What the task asks => Determine how many lines in the records hold "minimum", and give that number with nothing added.
***
(* ===== verification/Partition.v ===== *)
(** * Partitions and shards ([sdk/go/laser_client/lib/format.go], [partition.go])

    A key is hashed to a partition of its table, a partition to a shard of the
    cluster.  The hash is the parameter [CityHash]; the arithmetic around it
    is the code's, on [int64] and [uint32]. *)

From S2P Require Import Prelude.

Section Partition.
Context `{CityHash}.

(** ** Key formats *)

Inductive KeyType :=
  | KeyType_DEFAULT
  | KeyType_COMPOSITE
  | KeyType_TTL_SORT.

Record LaserKeyFormatBase := mkLaserKeyFormatBase {
  primaryKeys : list string;
  columns : list string;
  keyType : KeyType
}.

Definition NewLaserKeyFormatBase (pks cols : list string) (kt : KeyType)
  : LaserKeyFormatBase :=
  {| primaryKeys := pks; columns := cols; keyType := kt |}.

Definition GetKeyHash (kfb : LaserKeyFormatBase) : Z :=
  i64 (foldl (λ res key, city key res) 0 (primaryKeys kfb)).

Definition GetPrimaryKeys (kfb : LaserKeyFormatBase) : list string := primaryKeys kfb.
Definition GetColumns (kfb : LaserKeyFormatBase) : list string := columns kfb.
Definition GetKeyType (kfb : LaserKeyFormatBase) : KeyType := keyType kfb.

Definition NewLaserKeyFormat (pks cols : list string) : LaserKeyFormatBase :=
  NewLaserKeyFormatBase pks cols KeyType_DEFAULT.

(** ** Partitions *)

Definition abs (v : Z) : Z := if Z.ltb v 0 then i64 (-1 * v) else v.

(** The partition of a key; a table with no partition makes [%] panic. *)
Definition GetPartitionId (dbName tableName : string) (formatKey : LaserKeyFormatBase)
    (partitionNumber : Z) : go Z :=
  let key := city dbName (u64 (GetKeyHash formatKey)) in
  let key := city tableName key in
  r ← go_rem (abs (i64 key)) partitionNumber;
  mret (u32 r).

Inductive DbRole := DbRole_LEADER | DbRole_Follower.

Record PartitionInfo := mkPartition {
  databaseName : string;
  tableName : string;
  partitionId : Z;
  shardId : Z;
  dbRole : DbRole
}.

Definition NewPartition (dbName tbName : string) (pid : Z) : PartitionInfo :=
  {| databaseName := dbName; tableName := tbName; partitionId := pid;
     shardId := 0; dbRole := DbRole_LEADER |}.

Definition GetPartitionHash (p : PartitionInfo) : Z :=
  let key := city (databaseName p) (u64 (partitionId p)) in
  let key := city (tableName p) key in
  i64 key.

(** ** Shards *)

Definition getShardId (partitionHash shardNumber : Z) : Z :=
  if Z.eqb shardNumber 0 then UINT32MAX
  else Z.rem (abs partitionHash) shardNumber.

Definition GetShardIdByShardNumber (p : PartitionInfo) (shardNumber : Z) : Z :=
  getShardId (GetPartitionHash p) shardNumber.

(** ** Lemmas *)

Lemma abs_nonneg v :
  MinInt64 < v ≤ MaxInt64 → abs v = Z.abs v ∧ 0 ≤ abs v ≤ MaxInt64.
Proof.
  unfold abs, MinInt64, MaxInt64. intros Hv.
  destruct (Z.ltb_spec v 0); [rewrite wraps_small by lia|]; lia.
Qed.

(** The one [int64] whose negation does not fit. *)
Lemma abs_MinInt64 : abs MinInt64 = MinInt64.
Proof. reflexivity. Qed.

Lemma GetPartitionHash_range p : MinInt64 ≤ GetPartitionHash p ≤ MaxInt64.
Proof. apply i64_range. Qed.

(** Go's [%] on an [int64] made non-negative by [abs]: in range except for
    [MinInt64], whose remainder is non-positive. *)
Lemma rem_abs_range v n :
  MinInt64 ≤ v ≤ MaxInt64 → 0 < n →
  if decide (v = MinInt64) then Z.rem (abs v) n = - (2 ^ 63 `mod` n)
  else 0 ≤ Z.rem (abs v) n < n.
Proof.
  intros Hv Hn. case_decide as Hm.
  - rewrite Hm, abs_MinInt64. unfold MinInt64.
    rewrite Z.rem_opp_l by lia. f_equal. apply Z.rem_mod_nonneg; lia.
  - destruct (abs_nonneg v ltac:(lia)) as [_ Ha]. apply Z.rem_bound_pos; lia.
Qed.

(** ** Properties *)

(** C16: the shard of a partition.  Where the cluster has [n > 0] shards, the
    shard id of a partition hash is a shard, [0 <= id < n], exactly when the
    hash is not the [int64] minimum or [n] divides [2^63]; with no shards the
    id is [UINT32MAX], the id of an unsharded service. *)
Theorem getShardId_in_range h n :
  MinInt64 ≤ h ≤ MaxInt64 → 0 ≤ n →
  if decide (n = 0) then getShardId h n = UINT32MAX
  else (0 ≤ getShardId h n < n ↔ h ≠ MinInt64 ∨ 2 ^ 63 `mod` n = 0).
Proof.
  intros Hh Hn. unfold getShardId. case_decide as H0.
  { by rewrite H0. }
  destruct (Z.eqb_spec n 0); [lia|].
  pose proof (rem_abs_range h n Hh ltac:(lia)) as Hr.
  pose proof (Z.mod_pos_bound (2 ^ 63) n ltac:(lia)).
  case_decide; subst; lia.
Qed.

Lemma getShardId_in_range_witness :
  0 ≤ getShardId MinInt64 3 < 3 ↔ MinInt64 ≠ MinInt64 ∨ 2 ^ 63 `mod` 3 = 0.
Proof.
  apply (getShardId_in_range MinInt64 3); unfold MinInt64, MaxInt64; lia.
Defined.

(** The partition of a key.  For a table with [n] partitions
    ([0 < n <= 2^31]) [GetPartitionId] returns, and what it returns is a
    partition, [0 <= pid < n], exactly when the key's hash is not the [int64]
    minimum or [n] divides [2^63]; with no partitions it panics. *)
Theorem GetPartitionId_in_range dbName tbName fk n :
  0 ≤ n ≤ 2 ^ 31 →
  if decide (n = 0)
  then GetPartitionId dbName tbName fk n = Panic IntegerDivideByZero
  else ∃ pid, GetPartitionId dbName tbName fk n = Ret pid ∧
    (0 ≤ pid < n ↔
       i64 (city tbName (city dbName (u64 (GetKeyHash fk)))) ≠ MinInt64 ∨
       2 ^ 63 `mod` n = 0).
Proof.
  intros Hn. unfold GetPartitionId, go_rem. case_decide as H0.
  { by rewrite H0. }
  destruct (Z.eqb_spec n 0); [lia|]. eexists; split; [reflexivity|]. cbn.
  set (k := i64 _) in *.
  assert (MinInt64 ≤ k ≤ MaxInt64) as Hk by apply i64_range.
  pose proof (rem_abs_range k n Hk ltac:(lia)) as Hr.
  pose proof (Z.mod_pos_bound (2 ^ 63) n ltac:(lia)) as Hm.
  case_decide as Hd.
  - rewrite Hr. destruct (decide (2 ^ 63 `mod` n = 0)) as [E|].
    + rewrite E, wrapu_small; lia.
    + assert (u32 (- (2 ^ 63 `mod` n)) = 2 ^ 32 - 2 ^ 63 `mod` n) as ->; [|lia].
      unfold wrapu. rewrite <- (Z_mod_plus_full _ 1), Z.mod_small; lia.
  - rewrite wrapu_small; lia.
Qed.

End Partition.

Lemma GetPartitionId_in_range_witness :
  ∃ pid, GetPartitionId (H:=toy_city) "db" "t" (NewLaserKeyFormat ["k"] []) 7 = Ret pid ∧
    (0 ≤ pid < 7 ↔
       i64 (city (H:=toy_city) "t" (city (H:=toy_city) "db"
         (u64 (GetKeyHash (H:=toy_city) (NewLaserKeyFormat ["k"] []))))) ≠ MinInt64 ∨
       2 ^ 63 `mod` 7 = 0).
Proof.
  apply (GetPartitionId_in_range (H:=toy_city) "db" "t" (NewLaserKeyFormat ["k"] []) 7). lia.
Defined.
***
Task answer => 2